Looking like a weightlifter on steroids
Patients such as Bob White may never know what it’s like to be on a chemotherapy/rituximab combination.
The retired petroleum engineer from the Fort Worth area went straight into the arm of the phase II trial that was added for previously untreated patients after the strong results for those previously treated.
“My lymph nodes were so swollen I couldn’t button a size 19 shirt, and I normally wear a 17. I looked like a weightlifter who had been on way too many steroids,” White recalls, referring to when he started ibrutinib in 2011.
His experience was more typical than that of Padnick. White’s whitecell count shot from 60,000 to 100,000 per cubic milliliter of blood, but within two weeks his lymph nodes began to shrink and soften. He had some fatigue caused by low red blood cell counts and some diarrhea, which he chased away with Imodium.
By October, his anemia subsided as his white blood cell counts fell. By spring 2012, his counts were normal, and by the fall of 2013, CLL cells were only detectable in 4% of his bone marrow — down from 40%.
“It took about six months, but for a patient like me, who was in otherwise good health, taking the drug itself is just fine, even if it takes it six months or a year to really do its thing,” White says.

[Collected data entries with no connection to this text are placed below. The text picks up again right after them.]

(** * advanced-vector: RawMemory<T> and Vector<T> (vector.h)

    A shallow embedding of the two class templates of
    [advanced-vector/vector.h] over an explicit store:

    - the free store is a finite map from block addresses to blocks; a
      block is a list of slots, each slot being raw storage or a
      constructed object of the element type [T];
    - [Vector] objects live in an object store indexed by their identity
      (the value of [this]), so that two references may alias;
    - every special member function of [T] that the container calls is
      recorded in a trace, the way an instrumented element type counts
      its copies, moves and destructions;
    - [assert] is modelled with checks enabled; what the C++ standard
      leaves undefined (access outside a block, use of raw storage as an
      object) is an explicit error.

    Storage is counted in elements, as [RawMemory] itself does: a
    request for [n] elements stands for the [n * sizeof(T)] bytes that
    [Allocate] asks [operator new] for.  The two agree as long as that
    product does not exceed [PTRDIFF_MAX]: there the [size_t] product
    does not wrap and the request is not refused for its size.  Every
    statement about an element count that the caller chooses assumes it.
    The executions covered are those in which no element operation
    throws. *)

From stdpp Require Import gmap list.
From Stdlib Require Import ZArith Lia.

Local Open Scope Z_scope.

(** ** Machine integers and pointers *)

(** [size_t] is a 64-bit unsigned integer: arithmetic wraps around. *)
Definition SIZE_MODULUS : Z := 18446744073709551616.
Definition size_t (z : Z) : Z := z mod SIZE_MODULUS.

(** No object is larger than [PTRDIFF_MAX]; [operator new] refuses more. *)
Definition PTRDIFF_MAX : Z := 9223372036854775807.

Definition addr := positive.
Definition objid := positive.

(** A [T*]: the block it points into (none for a null pointer) and the
    element offset inside that block.  Pointer arithmetic is total on
    this representation; an offset outside the block is detected when the
    pointer is used. *)
Record ptr := Ptr { base : option addr; off : Z }.

Global Instance ptr_eq_dec : EqDecision ptr.
Proof. solve_decision. Defined.

Definition nullptr : ptr := Ptr None 0.
Definition ptr_add (p : ptr) (k : Z) : ptr := Ptr (base p) (off p + k).

Inductive error :=
| AssertionFailed        (* an [assert] of vector.h does not hold *)
| UndefinedBehaviour     (* the C++ abstract machine gives no meaning *)
| BadAlloc.              (* [operator new] throws std::bad_alloc *)

Global Instance error_eq_dec : EqDecision error.
Proof. solve_decision. Defined.

Declare Scope M_scope.
Delimit Scope M_scope with M.

(** What the container asks of its element type.  [moved_from v] is the
    value left in an object holding [v] once it has been the source of a
    move construction or a move assignment; [value_init] is [T()]; the
    two booleans are [std::is_nothrow_move_constructible_v<T>] and
    [std::is_copy_constructible_v<T>]; [sizeof_T] is [sizeof(T)], which
    is at least 1. *)
Class Element (T : Type) := {
  moved_from : T → T;
  value_init : T;
  is_nothrow_move_constructible : bool;
  is_copy_constructible : bool;
  sizeof_T : Z;
  sizeof_T_pos : 0 < sizeof_T
}.

Section Vector.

CLL Moon Shot advances the cause
So far, ibrutinib has led to few complete remissions. The drug tamps down CLL, but so far doesn’t cure it, Burger reports. However, complete response rates are increasing in the group of patients taking the ibrutinib/rituximab combination. O’Brien suspects that, over time, more complete remissions will emerge as the ibrutinib slowly destroys CLL cells and patients are followed longer.
New drugs are in the pipeline. Idelalisib blocks a different molecular pathway called PI3K. O’Brien co-led a clinical trial of the drug combined with rituximab, compared with rituximab alone, for heavily pretreated CLL patients who weren’t eligible for chemotherapy combinations.

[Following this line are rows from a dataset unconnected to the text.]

(** X10. The halving is global: after a run with [k] failed allocations,
    every candidate still in the list is one of the configured sizes divided
    by 2 to the power [k] (floor division), whichever sizes the failed
    attempts were for; and the list of candidates never grows. *)
Theorem candidates_are_configured_sizes_halved (self : MemoryFragmenter)
    (target_mem : Z) (draws : list Draw) :
  exists st evs,
    fragment_loop (config self) target_mem draws (fragment_start self)
    = Ok (st, evs) /\
    Forall (fun b => exists mib,
                In mib (block_size_mib (config self)) /\
                b = (mib * 1024 * 1024) / 2 ^ Z.of_nat (count_fails evs))
           (block_sizes st) /\
    (length (block_sizes st) <= length (block_size_mib (config self)))%nat.
Proof.
  destruct (fragment_loop_Ok (config self) target_mem draws (fragment_start self))
    as (st & evs & Hrun).
  exists st, evs. split; [exact Hrun |].
  apply fragment_loop_candidates_origin in Hrun. destruct Hrun as [H1 H2].
  simpl in H1, H2. unfold block_size_bytes in *. rewrite length_map in H2.
  split; [| exact H2].
  eapply Forall_impl; [| exact H1].
  intros b (s & Hs & ->). apply in_map_iff in Hs.
  destruct Hs as (mib & <- & Hmib). eauto.
Qed.

Lemma non_increasing_descending (l : list Z) :
  non_increasing l = true <-> descending l.
Proof.
  induction l as [| a rest IH]; [simpl; tauto |].
  destruct rest as [| b rest'].
  - simpl. split; [intros _; split; [intros x [] | exact I] | reflexivity].
  - change (non_increasing (a :: b :: rest'))
      with ((b <=? a) && non_increasing (b :: rest')).
    rewrite andb_true_iff, Z.leb_le, IH.
    cbn [descending]. split.
    + intros (Hba & Hb & Hd). split; [| split; assumption].
      intros x [<- | Hx]; [assumption |]. apply Hb in Hx. lia.
    + intros (Ha & Hb & Hd). split; [apply Ha; now left | split; assumption].
Qed.

Lemma descending_halve (min_block : Z) (l : list Z) :
  descending l -> descending (halve_sizes min_block l).
Proof.
  induction l as [| a rest IH]; simpl; [tauto |].
  intros [Ha Hd]. destruct (min_block <=? a / 2); [| auto].
  simpl. split; [| auto].
  intros x Hx. apply halve_sizes_In in Hx. destruct Hx as (s & Hs & -> & _).
  apply Z.div_le_mono; [lia | auto].
Qed.

Lemma descending_remove (x : Z) (l l' : list Z) :
  list_remove x l = Ok l' -> descending l -> descending l'.
Proof.
  revert l'. induction l as [| a rest IH]; simpl; intros l' H; [discriminate |].
  intros [Ha Hd]. destruct (a =? x).
  - injection H as <-. exact Hd.
  - bind_inv H. injection H as <-. simpl. split; [| eauto].
    intros y Hy. apply Ha. eapply list_remove_incl; eauto.
Qed.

The combination was so superior that the clinical trial was halted in October after an early data analysis.
CLL was chosen as one of MD Anderson’s moon shots, a program to dramatically reduce cancer deaths. Burger leads a new combination trial launched in December that compares ibrutinib to ibrutinib plus rituximab in 208 previously treated CLL patients.
Genomic analyses of patients’ CLL cells will be done before and during treatment and at the point of resistance, when it develops, to reveal how the disease changes during treatment.

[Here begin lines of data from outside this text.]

Lemma high_accuracy_keeps_model_values_witness :
  exists m,
    fst (run_mode env0 net_mapping_zip high_accuracy [lit "ZIP"; lit "CITY"]
           text_no_data world0) = Ok (VDict m) /\
    dict_get (lit "ZIP") m = Some (VInt 12345) /\
    dict_get (lit "CITY") m = Some VEmpty.
Proof.
  destruct (run_mode env0 net_mapping_zip high_accuracy [lit "ZIP"; lit "CITY"]
              text_no_data world0) as [[mapping|e] w'] eqn:Hrun;
    [|vm_compute in Hrun; discriminate].
  destruct (high_accuracy_keeps_model_values _ _ _ _ _ _ _ Hrun
              ltac:(discriminate))
    as (out & d & m0 & m & Hnet & Hl & Hm0 & -> & Hget).
  exists m. split; [reflexivity|].
  cbv [net_mapping_zip] in Hnet. injection Hnet as <-.
  vm_compute in Hl. injection Hl as <-.
  vm_compute in Hm0. injection Hm0 as <-.
  split; rewrite Hget; reflexivity.
Defined.

(** ** The vote *)

Section DictOrder.
Context {V : Type}.
Implicit Types (d : list (pystr * V)) (k : pystr) (v : V).

Lemma dict_keys_set_absent k v d :
  dict_get k d = None -> dict_keys (dict_set k v d) = dict_keys d ++ [k].
Proof.
  induction d as [|[k' v'] d IH]; simpl; [reflexivity|].
  case_key k' k; [discriminate|].
  intros H. simpl. now rewrite IH.
Qed.

Lemma dict_set_nodup k v d :
  NoDup (dict_keys d) -> NoDup (dict_keys (dict_set k v d)).
Proof.
  intros Hnd. destruct (dict_get k d) eqn:Hk.
  - rewrite dict_keys_set_present; [assumption|congruence].
  - rewrite dict_keys_set_absent by assumption.
    apply NoDup_app; [assumption|repeat constructor; simpl; tauto|].
    intros x Hx [<-|[]]. apply dict_get_keys in Hx. congruence.
Qed.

Burger and colleagues are trying to stay ahead of CLL by studying cases where the leukemia became resistant to ibrutinib. “We’ll need to identify and understand these mechanisms so we can develop ways to defeat resistance as it arises.”
Before
“My lymph nodes were so swollen I couldn’t button a size 19 shirt,” says CLL patient Bob White, a retired petroleum engineer.
After
White was treated with ibrutinib and didn’t undergo chemotherapy.